Nathaniel Gearhart shares his journey from the prop shop to “Star Wars: Galaxy’s Edge”
When stage properties alumnus Nathaniel Gearhart was growing up, he never envisioned that immersing himself inside his favorite fantasy worlds would be part of his everyday life. Now, as a Disney Imagineer, Gearhart uses objects to bring beloved stories like “Star Wars” and “Indiana Jones” from the screen to real life at locations such as Walt Disney World and Disneyland.
During his seven years with Walt Disney Imagineering, Gearhart has traveled to Hawaii, California and London as he and his team work to create the quintessential magical experiences for Disney Resort guests. We caught up with Gearhart to learn more about his life and how UNCSA prepared him for his dream job.
What do you do in your role as an Imagineer?
I am a Set Decorator. Imagineering is the creative team that designs and builds the theme parks, resorts, attractions and cruise ships worldwide for the Walt Disney Company.
As set decorators, it is our job to tell the stories of the characters and lands that our guests experience. Props tell you about the characters, what they are passionate about, where they have been and how our characters see the world by the things that they gather around themselves. To help tell that story, we do a lot of research into the time, place, materials and characters. Whether it is based around one of our characters or showcasing the stories of a culture, the layers of details we put in to each project immerses our guest into the narrative surrounding them.
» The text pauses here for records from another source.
(** * The API load-balancer model builder of kops: pkg/model/api_loadbalancer.go

    A shallow embedding of [APILoadBalancerBuilder.Build] and of
    [chooseBestSubnetForELB], with the properties of the builder that the
    design document states.

    Conventions.
    - A Go pointer that may be nil is an [option]; [s(..)], [i64(..)] and
      [fi.Bool(..)] build a non-nil pointer, hence [Some].
    - Go's [int] and [int64] are [Z]; the only arithmetic of the file that can
      wrap is the idle timeout, whose wrap-around is written out.
    - A Go [map] is a [gmap]; [sets.String] is a [gset string].
    - Go's [<] on strings compares bytes lexicographically: [String.ltb]. *)

From Stdlib Require Import ZArith String Ascii List Permutation Sorted Lia.
From stdpp Require Import base option list gmap strings fin_maps sorting.

Local Open Scope string_scope.
Local Open Scope list_scope.
Local Open Scope Z_scope.

(** ** The API types of package kops *)

(** Modelled from the spec: the constants of [kops.LoadBalancerType] and
    [kops.SubnetType] are declared in pkg/apis/kops; both types are strings,
    so that a value outside the declared constants can occur. *)
Definition LoadBalancerTypePublic : string := "public".
Definition LoadBalancerTypeInternal : string := "internal".
Definition SubnetTypePublic : string := "public".
Definition SubnetTypePrivate : string := "private".
Definition SubnetTypeUtility : string := "utility".
Definition InstanceGroupRoleMaster : string := "Master".

(** [kops.ClusterSubnetSpec], with the fields the builder reads. *)
Record ClusterSubnetSpec := {
  ClusterSubnetSpec_Name : string;
  ClusterSubnetSpec_Zone : string;
  ClusterSubnetSpec_Type : string
}.

(** [kops.LoadBalancerAccessSpec]; [IdleTimeoutSeconds] is an [*int64]. *)
Record LoadBalancerAccessSpec := {
  LoadBalancerAccessSpec_Type : string;
  LoadBalancerAccessSpec_IdleTimeoutSeconds : option Z
}.

(** [kops.InstanceGroup]: [ObjectMeta.Name] and [Spec.Subnets]. *)
Record InstanceGroup := {
  InstanceGroup_Name : string;
  InstanceGroup_Subnets : list string
}.

(** [kops.ClusterSpec]: [API.LoadBalancer], [Subnets], [KubernetesAPIAccess]. *)
Record ClusterSpec := {
  ClusterSpec_LoadBalancer : option LoadBalancerAccessSpec;
  ClusterSpec_Subnets : list ClusterSubnetSpec;
  ClusterSpec_KubernetesAPIAccess : list string
}.

#[global] Instance ClusterSubnetSpec_eq_dec : EqDecision ClusterSubnetSpec.
Proof. solve_decision. Defined.

(** ** The tasks of package awstasks *)

Record Subnet := { Subnet_Name : option string }.

Record VPC := { VPC_Name : option string }.

Record SecurityGroup := {
  SecurityGroup_Name : option string;
  SecurityGroup_VPC : option VPC;
  SecurityGroup_Description : option string;
  SecurityGroup_RemoveExtraRules : list string
}.

Record LoadBalancerListener := { LoadBalancerListener_InstancePort : Z }.

Record LoadBalancerHealthCheck := {
  LoadBalancerHealthCheck_Target : option string;
  LoadBalancerHealthCheck_HealthyThreshold : option Z;
  LoadBalancerHealthCheck_UnhealthyThreshold : option Z;
  LoadBalancerHealthCheck_Interval : option Z;
  LoadBalancerHealthCheck_Timeout : option Z
}.

Record LoadBalancerConnectionSettings := {
  LoadBalancerConnectionSettings_IdleTimeout : option Z
}.

Record LoadBalancer := {
  LoadBalancer_Name : option string;
  LoadBalancer_LoadBalancerName : option string;
  LoadBalancer_SecurityGroups : list SecurityGroup;
  LoadBalancer_Subnets : list Subnet;
  LoadBalancer_Listeners : gmap string LoadBalancerListener;
  LoadBalancer_HealthCheck : option LoadBalancerHealthCheck;
  LoadBalancer_ConnectionSettings : option LoadBalancerConnectionSettings;
  LoadBalancer_Scheme : option string
}.

Record SecurityGroupRule := {
  SecurityGroupRule_Name : option string;
  SecurityGroupRule_SecurityGroup : option SecurityGroup;
  SecurityGroupRule_CIDR : option string;
  SecurityGroupRule_Protocol : option string;
  SecurityGroupRule_FromPort : option Z;
  SecurityGroupRule_ToPort : option Z;
  SecurityGroupRule_SourceGroup : option SecurityGroup;
  SecurityGroupRule_Egress : option bool
}.

Record AutoscalingGroup := { AutoscalingGroup_Name : option string }.

Record LoadBalancerAttachment := {
  LoadBalancerAttachment_Name : option string;
  LoadBalancerAttachment_LoadBalancer : option LoadBalancer;
  LoadBalancerAttachment_AutoscalingGroup : option AutoscalingGroup
}.

(** [fi.Task]: the four kinds of task this builder adds. *)
Inductive Task :=
| TaskLoadBalancer (t : LoadBalancer)
| TaskSecurityGroup (t : SecurityGroup)
| TaskSecurityGroupRule (t : SecurityGroupRule)
| TaskLoadBalancerAttachment (t : LoadBalancerAttachment).

(** ** The receiver *)

(** Modelled from the spec: [KopsModelContext] is declared in
    pkg/model/context.go together with its helper methods, which this file
    only calls.  The receiver is the cluster specification plus what each
    helper returns on it; a helper with arguments is a function field.  A
    link is the named reference the helper builds; [LinkToSubnet] receives a
    pointer, which Go allows to be nil. *)
Record KopsModelContext := {
  Cluster_Spec : ClusterSpec;
  UseLoadBalancerForAPI : bool;
  MasterInstanceGroups : list InstanceGroup;
  ClusterName : string;
  GetELBName32 : string -> string;
  ELBSecurityGroupName : string -> string;
  LinkToSubnet : option ClusterSubnetSpec -> Subnet;
  LinkToELBSecurityGroup : string -> SecurityGroup;
  LinkToVPC : VPC;
  LinkToSecurityGroup : string -> SecurityGroup;
  LinkToELB : string -> LoadBalancer;
  LinkToAutoscalingGroup : InstanceGroup -> AutoscalingGroup
}.

(** ** Effects: the task collection, the log, errors and panics *)

(** A call [fmt.Errorf(format, args...)]: the format and the values it names. *)
Inductive error := Errorf (format : string) (args : list string).

(** A call [glog.V(level).Infof(format, args...)]. *)
Inductive LogEntry := V_Infof (level : Z) (format : string) (args : list string).

(** The [Name] of a task, the field every kind of task has. *)
Definition taskName (t : Task) : option string :=
  match t with
  | TaskLoadBalancer t => LoadBalancer_Name t
  | TaskSecurityGroup t => SecurityGroup_Name t
  | TaskSecurityGroupRule t => SecurityGroupRule_Name t
  | TaskLoadBalancerAttachment t => LoadBalancerAttachment_Name t
  end.

(** Modelled from the spec: [fi.ModelBuilderContext] is declared in
    upup/pkg/fi, and this file only calls its [AddTask].  The collection is
    an insertion-ordered mapping from task name to task, with one entry for
    a name: inserting a task whose name the mapping has already leaves the
    mapping as it is, which the collection treats as a no-op merge or as an
    error of its own. *)
Definition TaskGraph : Type := list (option string * Task).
Can you share about your work on Star Wars: Galaxy’s Edge?
To work on Star Wars: Galaxy’s Edge has been a childhood dream come true. A little over four years ago, I joined the design team as the lead set decorator for Star Wars: Rise of the Resistance, which has been one of our most ambitious attractions to date. As the lead set decorator, I worked with the creative team to design all of the props for the Resistance, First Order and some of the local inhabitants of the remote planet, Batuu. We had the exciting challenge of building for Disneyland Resort in California and Walt Disney World Resort in Florida at the same time.
To make sure all of our props felt truly authentic to what the fans have known and seen for the last forty years, we partnered closely with Lucasfilm to ensure that everything you see is pulled directly from that rich history and storytelling of the films. We focused on making sure that everything felt real and that you were a part of that universe. We wanted our guest to be completely immersed in the story.
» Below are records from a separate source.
(** Once the first user record of an email carries the role "admin", the
    administrator gate lets the holder of a token for that email through. *)
Lemma admin_gate_after_promotion verify h u e s pre d post bd t :
  authenticates verify (Some h) u -> field u "email" = VStr e ->
  online s = true ->
  split_first (matches [("email", VStr e)]) (users s) = Some (pre, d, post) ->
  Full.handle verify Full.GetApplicationsAll (incoming (Some h) "" bd t)
    (set_coll Users (pre ++ <["role" := VStr "admin"]> d :: post) s)
  = (Some (mkResponse 200 (JDocs (applications s))),
     set_coll Users (pre ++ <["role" := VStr "admin"]> d :: post) s).
Proof.
  intros Hauth He Hon Hsp.
  apply split_first_spec in Hsp as (_ & Hd & _ & Hpre).
  set (s' := set_coll Users _ s).
  assert (Hon' : online s' = true) by (unfold s'; rewrite online_set_coll; exact Hon).
  unfold Full.handle, Full.guards, Full.handler_of, verifyAdmin.
  rewrite (serve_token_role verify "admin" _ _ _ (incoming (Some h) "" bd t) s' u
             (<["role" := VStr "admin"]> d) Hauth Hon').
  - rewrite serve_nil. unfold Full.get_applications_all.
    erewrite try_ok; [reflexivity|].
    erewrite bind_ok; [|apply find_online, Hon'].
    unfold reply, ret. f_equal. f_equal. f_equal.
    unfold s'. rewrite get_set_coll_other by discriminate.
    exact (filter_all (get_coll Applications s)).
  - unfold user_record_of. rewrite He.
    change (users s') with (get_coll Users s'). unfold s'. rewrite get_set_coll.
    apply find_hit; [exact Hpre|].
    rewrite matches_single in * by reflexivity.
    apply bool_decide_eq_true_1 in Hd. apply bool_decide_eq_true_2.
    rewrite lookup_insert_ne by discriminate. exact Hd.
  - unfold field. rewrite lookup_insert_eq. reflexivity.
Qed.

(** X15. [PUT /make-admin] needs no credential: for any request, with or
    without an Authorization header, whose body names the email of a user
    record that is not yet an administrator, the answer is 200 and the record's
    role becomes "admin"; a token holder of that email, refused with 403 by
    the administrator gate before, is let through after. *)
Theorem make_admin_needs_no_credential
    describe verify (auth : option string) b n h u e s d bd t :
  online s = true -> e <> "" ->
  field b "email" = VStr e ->
  authenticates verify (Some h) u -> field u "email" = VStr e ->
  user_record_of u s = Some d -> d !! "role" <> Some (VStr "admin") ->
  exists s',
    serve [] (FullRest.put_make_admin describe) (incoming auth "" b n) s
    = (Some (mkResponse 200 (message (describe (VStr e) ++ " is now an admin."))), s')
    /\ (forall c, c <> Users -> get_coll c s' = get_coll c s)
    /\ (exists d', user_record_of u s' = Some d' /\ field d' "role" = VStr "admin")
    /\ Full.handle verify Full.GetApplicationsAll (incoming (Some h) "" bd t) s
       = (Some (mkResponse 403 (message "Forbidden: Admin access required")), s)
    /\ Full.handle verify Full.GetApplicationsAll (incoming (Some h) "" bd t) s'
       = (Some (mkResponse 200 (JDocs (get_coll Applications s))), s').
Proof.
  intros Hon Hne Hb Hauth He Hrec Hrole.
  unfold user_record_of in Hrec. rewrite He in Hrec.
  destruct (find_split_first _ _ _ Hrec) as (pre & post & Hsp).
  exists (set_coll Users (pre ++ <["role" := VStr "admin"]> d :: post) s).
  split; [|split; [|split; [|split]]].
  - rewrite serve_nil. unfold FullRest.put_make_admin. cbn [body incoming].
    rewrite Hb. unfold Full.falsy. cbn [truthy].
    destruct (String.eqb_spec e ""); [contradiction|]. cbn [negb].
    erewrite try_ok; [reflexivity|].
    unfold bind at 1.
    rewrite (updateOne_field Users _ "role" (VStr "admin") s pre d post Hon)
      by (discriminate || exact Hsp).
    cbn [bson modifiedCount].
    rewrite bool_decide_eq_false_2 by exact Hrole. reflexivity.
  - intros c Hc. apply get_set_coll_other. exact Hc.
  - exists (<["role" := VStr "admin"]> d). split.
    + unfold user_record_of. rewrite He.
      change (users (set_coll Users ?l s)) with l.
      apply split_first_spec in Hsp as (_ & Hd & _ & Hpre).
      apply find_hit; [exact Hpre|].
      rewrite matches_single in * by reflexivity.
      apply bool_decide_eq_true_1 in Hd. apply bool_decide_eq_true_2.
      rewrite lookup_insert_ne by discriminate. exact Hd.
    + unfold field. rewrite lookup_insert_eq. reflexivity.
  - unfold Full.handle, Full.guards, Full.handler_of, verifyAdmin.
    apply (token_then_role_denied verify "admin" _ _ [] _ (incoming (Some h) "" bd t) s u);
      [exact Hauth|exact Hon|].
    unfold user_record_of. rewrite He, Hrec.
    unfold strict_ne, strict_eq, field.
    destruct (d !! "role") as [[| |x|x|x|x|x]|] eqn:Hr; cbn; try reflexivity.
    destruct (String.eqb_spec x "admin"); [subst; contradiction|reflexivity].
  - apply admin_gate_after_promotion with (u := u) (e := e); assumption.
Qed.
I have been incredibly lucky in the projects that I have been a part of since joining Walt Disney Imagineering. Over the years, I have designed various projects, such as Jock Lindsey’s Hangar Bar (an Indiana Jones themed Bar), attractions at Disney’s Animal Kingdom Theme Park and Aulani, A Disney Resort & Spa in Ko Olina, Hawaii. Each one had its own exciting challenges and each one has proven to be completely unique in the creative needs.
What have been the highlights of your career so far?
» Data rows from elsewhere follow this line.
Definition decode_rune (s : string) : rune :=
  match s with
  | EmptyString => RuneEnd
  | String a s1 =>
      if (byte_of a <? 128)%N then RuneAscii a s1
      else
        match s1 with
        | String b s2 =>
            if valid2 a b then RuneMulti [a; b] s2
            else
              match s2 with
              | String c s3 =>
                  if valid3 a b c then RuneMulti [a; b; c] s3
                  else
                    match s3 with
                    | String d s4 =>
                        if valid4 a b c d then RuneMulti [a; b; c; d] s4 else RuneBad s1
                    | EmptyString => RuneBad s1
                    end
              | EmptyString => RuneBad s1
              end
        | EmptyString => RuneBad s1
        end
  end.

Definition prepend (l : list ascii) (k : string) : string := foldr String k l.

(** [utf8.ValidString]. *)
Fixpoint valid_utf8_go (n : nat) (s : string) : bool :=
  match n with
  | O => match s with EmptyString => true | _ => false end
  | S n =>
      match decode_rune s with
      | RuneEnd => true
      | RuneAscii _ t | RuneMulti _ t => valid_utf8_go n t
      | RuneBad _ => false
      end
  end.
Definition valid_utf8 (s : string) : bool := valid_utf8_go (String.length s) s.

Fixpoint ascii_only (s : string) : Prop :=
  match s with
  | EmptyString => True
  | String c t => (byte_of c < 128)%N ∧ ascii_only t
  end.

Lemma ascii_only_valid s : ascii_only s → valid_utf8 s = true.
Proof.
  unfold valid_utf8. induction s as [|c s IH]; [done|]. intros [Hc Hs].
  cbn [String.length valid_utf8_go decode_rune]. rewrite (proj2 (N.ltb_lt _ _) Hc). auto.
Qed.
As a kid growing up on Star Wars, comic books, Jim Henson, art and theatre courses, it was exciting that I ended up at a company like Imagineering. The highlight of working on the projects that I have so far is that I have gotten to work with these companies and artists that I’ve looked up to over the years.
If I were to choose one highlight of my career, it was the trip I took with the Galaxy’s Edge team to London, to meet with Lucasfilm and visit the film set. We spent the days shopping for parts that were authentic and unique enough for our project and the nights trying to discover as much by foot. Not only was it an incredible asset for the project, but exploring the museums, seeing a part of the world that I had never been to before and being surrounded by such layers of history everywhere, is an experience that I continue to go back to for inspiration.
What has your career path looked like? Did you always want to work as an Imagineer?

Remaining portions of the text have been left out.